Top of TASK DATA

(* ===== verification/MMImplicit.v ===== *)
(** * The implicit list allocator (malloc/src/mm-implicit.c)

    Blocks carry only a header; the list of blocks is implicit in their sizes,
    and free neighbours are merged by a sweep before every allocation.  One
    definition per C function, over the same memory system as [MMExplicit]. *)
From stdpp Require Import prelude gmap list.
From Stdlib Require Import ZArith Lia.
From S2P Require Import Prelude Memory Memlib.
Open Scope Z_scope.
Open Scope c_scope.

Definition SIZEOF_SIZE_T : Z := 8.
Definition SIZEOF_BLOCK : Z := 8.
Definition OFF_PAYLOAD : Z := 8.
Definition ALIGNMENT : Z := 2 * SIZEOF_SIZE_T.

Record mmi := mkMMI {
  ml : memlib;
  mm_heap_first : Z;
  mm_heap_last : Z
}.

#[export] Instance mmi_MemState : MemState mmi.
Proof.
  refine {| get_ml := ml; set_ml m s := mkMMI m (mm_heap_first s) (mm_heap_last s) |};
    [done|done|by intros []].
Defined.

Definition set_heap_first (p : Z) : M mmi unit := modify (fun s => mkMMI (ml s) p (mm_heap_last s)).
Definition set_heap_last (p : Z) : M mmi unit := modify (fun s => mkMMI (ml s) (mm_heap_first s) p).

Definition padd (p n : Z) : Z := u64 (p + n).

Definition round_up (size n : Z) : Z := u64 (u64 (size + (n - 1)) / n * n).

Definition set_header (block size : Z) (is_allocated : bool) : M mmi unit :=
  st block (Z.lor size (b2z is_allocated)).

Definition get_size (block : Z) : M mmi Z :=
  header <- ld block;; ret (Z.land header (u64 (Z.lnot 1))).

Definition is_allocated (block : Z) : M mmi bool :=
  header <- ld block;; ret (negb (Z.land header 1 =? 0)).

Definition split_block (block size block_size : Z) : M mmi Z :=
  set_header block size true ;;;
  set_header (padd block size) (u64 (block_size - size)) false ;;;
  last <- gets mm_heap_last;;
  (if block =? last then set_heap_last (padd block size) else ret tt) ;;;
  ret (padd block OFF_PAYLOAD).

(** One iteration of the sweep; the loop variables are [prev] and [curr].  The
    second header is not read when the first block is allocated. *)
Definition coalesce_body (v : Z * Z) : M mmi (Z * Z + unit) :=
  let '(prev, curr) := v in
  last <- gets mm_heap_last;;
  if negb (last =? NULL) && (curr <=? last) then
    prev_alloc <- is_allocated prev;;
    both_free <- (if prev_alloc : bool then ret false
                  else a <- is_allocated curr;; ret (negb a));;
    if both_free : bool then
      psz <- get_size prev;;
      csz <- get_size curr;;
      let new_block_size := u64 (psz + csz) in
      (if curr =? last then set_heap_last prev else ret tt) ;;;
      set_header prev new_block_size false ;;;
      ret (inl (prev, padd prev new_block_size))
    else
      psz <- get_size prev;;
      csz <- get_size curr;;
      ret (inl (padd prev psz, padd curr csz))
  else ret (inr tt).

Definition coalesce_blocks : M mmi unit :=
  first <- gets mm_heap_first;;
  size <- get_size first;;
  loopM coalesce_body (first, padd first size).

Definition find_fit_body (size curr : Z) : M mmi (Z + Z) :=
  last <- gets mm_heap_last;;
  if negb (last =? NULL) && (curr <=? last) then
    a <- is_allocated curr;;
    fits <- (if a : bool then ret false
             else sz <- get_size curr;; ret (size <=? sz));;
    if fits : bool then ret (inr curr)
    else sz <- get_size curr;; ret (inl (padd curr sz))
  else ret (inr NULL).

Definition find_fit (size : Z) : M mmi Z :=
  first <- gets mm_heap_first;;
  loopM (find_fit_body size) first.

Definition block_from_payload (ptr : Z) : Z := padd ptr (- OFF_PAYLOAD).

Definition mm_init : M mmi bool :=
  padding <- zoom (mem_sbrk (ALIGNMENT - SIZEOF_BLOCK));;
  if padding =? PTR_FAILED then ret false
  else
    set_heap_first NULL ;;;
    set_heap_last NULL ;;;
    ret true.

Definition mm_malloc (size : Z) : M mmi Z :=
  let size := round_up (u64 (SIZEOF_BLOCK + size)) ALIGNMENT in
  coalesce_blocks ;;;
  block <- find_fit size;;
  if negb (block =? NULL) then
    block_size <- get_size block;;
    if size <? block_size then split_block block size block_size
    else
      sz <- get_size block;;
      set_header block sz true ;;;
      ret (padd block OFF_PAYLOAD)
  else
    block <- zoom (mem_sbrk size);;
    if block =? PTR_FAILED then ret NULL
    else
      first <- gets mm_heap_first;;
      (if first =? NULL then set_heap_first block else ret tt) ;;;
      set_heap_last block ;;;
      set_header block size true ;;;
      ret (padd block OFF_PAYLOAD).

Definition mm_free (ptr : Z) : M mmi unit :=
  if ptr =? NULL then ret tt
  else
    let block := block_from_payload ptr in
    sz <- get_size block;;
    set_header block sz false.

Definition mm_realloc (old_ptr size : Z) : M mmi Z :=
  if old_ptr =? NULL then mm_malloc size
  else if size =? 0 then mm_free old_ptr ;;; ret NULL
  else
    sz <- get_size (block_from_payload old_ptr);;
    let old_size := u64 (sz - SIZEOF_BLOCK) in
    new_ptr <- (if old_size <? size then
                  new_ptr <- mm_malloc size;;
                  c_memcpy new_ptr old_ptr old_size ;;;
                  ret new_ptr
                else
                  new_ptr <- mm_malloc size;;
                  c_memcpy new_ptr old_ptr size ;;;
                  ret new_ptr);;
    mm_free old_ptr ;;;
    ret new_ptr.

Definition mm_calloc (nmemb size : Z) : M mmi Z :=
  new_ptr <- mm_malloc (u64 (size * nmemb));;
  c_memset new_ptr 0 (u64 (size * nmemb)) ;;;
  ret new_ptr.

Bottom of TASK DATA

• [GOAL OF THE EXERCISE]: All of the data shown above must be copied exactly.

• [RESPONSE TO THE TASK]:
(* ===== verification/MMImplicit.v ===== *)
(** * The implicit list allocator (malloc/src/mm-implicit.c)

    Blocks carry only a header; the list of blocks is implicit in their sizes,
    and free neighbours are merged by a sweep before every allocation.  One
    definition per C function, over the same memory system as [MMExplicit]. *)
From stdpp Require Import prelude gmap list.
From Stdlib Require Import ZArith Lia.
From S2P Require Import Prelude Memory Memlib.
Open Scope Z_scope.
Open Scope c_scope.

Definition SIZEOF_SIZE_T : Z := 8.
Definition SIZEOF_BLOCK : Z := 8.
Definition OFF_PAYLOAD : Z := 8.
Definition ALIGNMENT : Z := 2 * SIZEOF_SIZE_T.

Record mmi := mkMMI {
  ml : memlib;
  mm_heap_first : Z;
  mm_heap_last : Z
}.

#[export] Instance mmi_MemState : MemState mmi.
Proof.
  refine {| get_ml := ml; set_ml m s := mkMMI m (mm_heap_first s) (mm_heap_last s) |};
    [done|done|by intros []].
Defined.

Definition set_heap_first (p : Z) : M mmi unit := modify (fun s => mkMMI (ml s) p (mm_heap_last s)).
Definition set_heap_last (p : Z) : M mmi unit := modify (fun s => mkMMI (ml s) (mm_heap_first s) p).

Definition padd (p n : Z) : Z := u64 (p + n).

Definition round_up (size n : Z) : Z := u64 (u64 (size + (n - 1)) / n * n).

Definition set_header (block size : Z) (is_allocated : bool) : M mmi unit :=
  st block (Z.lor size (b2z is_allocated)).

Definition get_size (block : Z) : M mmi Z :=
  header <- ld block;; ret (Z.land header (u64 (Z.lnot 1))).

Definition is_allocated (block : Z) : M mmi bool :=
  header <- ld block;; ret (negb (Z.land header 1 =? 0)).

Definition split_block (block size block_size : Z) : M mmi Z :=
  set_header block size true ;;;
  set_header (padd block size) (u64 (block_size - size)) false ;;;
  last <- gets mm_heap_last;;
  (if block =? last then set_heap_last (padd block size) else ret tt) ;;;
  ret (padd block OFF_PAYLOAD).

(** One iteration of the sweep; the loop variables are [prev] and [curr].  The
    second header is not read when the first block is allocated. *)
Definition coalesce_body (v : Z * Z) : M mmi (Z * Z + unit) :=
  let '(prev, curr) := v in
  last <- gets mm_heap_last;;
  if negb (last =? NULL) && (curr <=? last) then
    prev_alloc <- is_allocated prev;;
    both_free <- (if prev_alloc : bool then ret false
                  else a <- is_allocated curr;; ret (negb a));;
    if both_free : bool then
      psz <- get_size prev;;
      csz <- get_size curr;;
      let new_block_size := u64 (psz + csz) in
      (if curr =? last then set_heap_last prev else ret tt) ;;;
      set_header prev new_block_size false ;;;
      ret (inl (prev, padd prev new_block_size))
    else
      psz <- get_size prev;;
      csz <- get_size curr;;
      ret (inl (padd prev psz, padd curr csz))
  else ret (inr tt).

Definition coalesce_blocks : M mmi unit :=
  first <- gets mm_heap_first;;
  size <- get_size first;;
  loopM coalesce_body (first, padd first size).

Definition find_fit_body (size curr : Z) : M mmi (Z + Z) :=
  last <- gets mm_heap_last;;
  if negb (last =? NULL) && (curr <=? last) then
    a <- is_allocated curr;;
    fits <- (if a : bool then ret false
             else sz <- get_size curr;; ret (size <=? sz));;
    if fits : bool then ret (inr curr)
    else sz <- get_size curr;; ret (inl (padd curr sz))
  else ret (inr NULL).

Definition find_fit (size : Z) : M mmi Z :=
  first <- gets mm_heap_first;;
  loopM (find_fit_body size) first.

Definition block_from_payload (ptr : Z) : Z := padd ptr (- OFF_PAYLOAD).

Definition mm_init : M mmi bool :=
  padding <- zoom (mem_sbrk (ALIGNMENT - SIZEOF_BLOCK));;
  if padding =? PTR_FAILED then ret false
  else
    set_heap_first NULL ;;;
    set_heap_last NULL ;;;
    ret true.

Definition mm_malloc (size : Z) : M mmi Z :=
  let size := round_up (u64 (SIZEOF_BLOCK + size)) ALIGNMENT in
  coalesce_blocks ;;;
  block <- find_fit size;;
  if negb (block =? NULL) then
    block_size <- get_size block;;
    if size <? block_size then split_block block size block_size
    else
      sz <- get_size block;;
      set_header block sz true ;;;
      ret (padd block OFF_PAYLOAD)
  else
    block <- zoom (mem_sbrk size);;
    if block =? PTR_FAILED then ret NULL
    else
      first <- gets mm_heap_first;;
      (if first =? NULL then set_heap_first block else ret tt) ;;;
      set_heap_last block ;;;
      set_header block size true ;;;
      ret (padd block OFF_PAYLOAD).

Definition mm_free (ptr : Z) : M mmi unit :=
  if ptr =? NULL then ret tt
  else
    let block := block_from_payload ptr in
    sz <- get_size block;;
    set_header block sz false.

Definition mm_realloc (old_ptr size : Z) : M mmi Z :=
  if old_ptr =? NULL then mm_malloc size
  else if size =? 0 then mm_free old_ptr ;;; ret NULL
  else
    sz <- get_size (block_from_payload old_ptr);;
    let old_size := u64 (sz - SIZEOF_BLOCK) in
    new_ptr <- (if old_size <? size then
                  new_ptr <- mm_malloc size;;
                  c_memcpy new_ptr old_ptr old_size ;;;
                  ret new_ptr
                else
                  new_ptr <- mm_malloc size;;
                  c_memcpy new_ptr old_ptr size ;;;
                  ret new_ptr);;
    mm_free old_ptr ;;;
    ret new_ptr.

Definition mm_calloc (nmemb size : Z) : M mmi Z :=
  new_ptr <- mm_malloc (u64 (size * nmemb));;
  c_memset new_ptr 0 (u64 (size * nmemb)) ;;;
  ret new_ptr.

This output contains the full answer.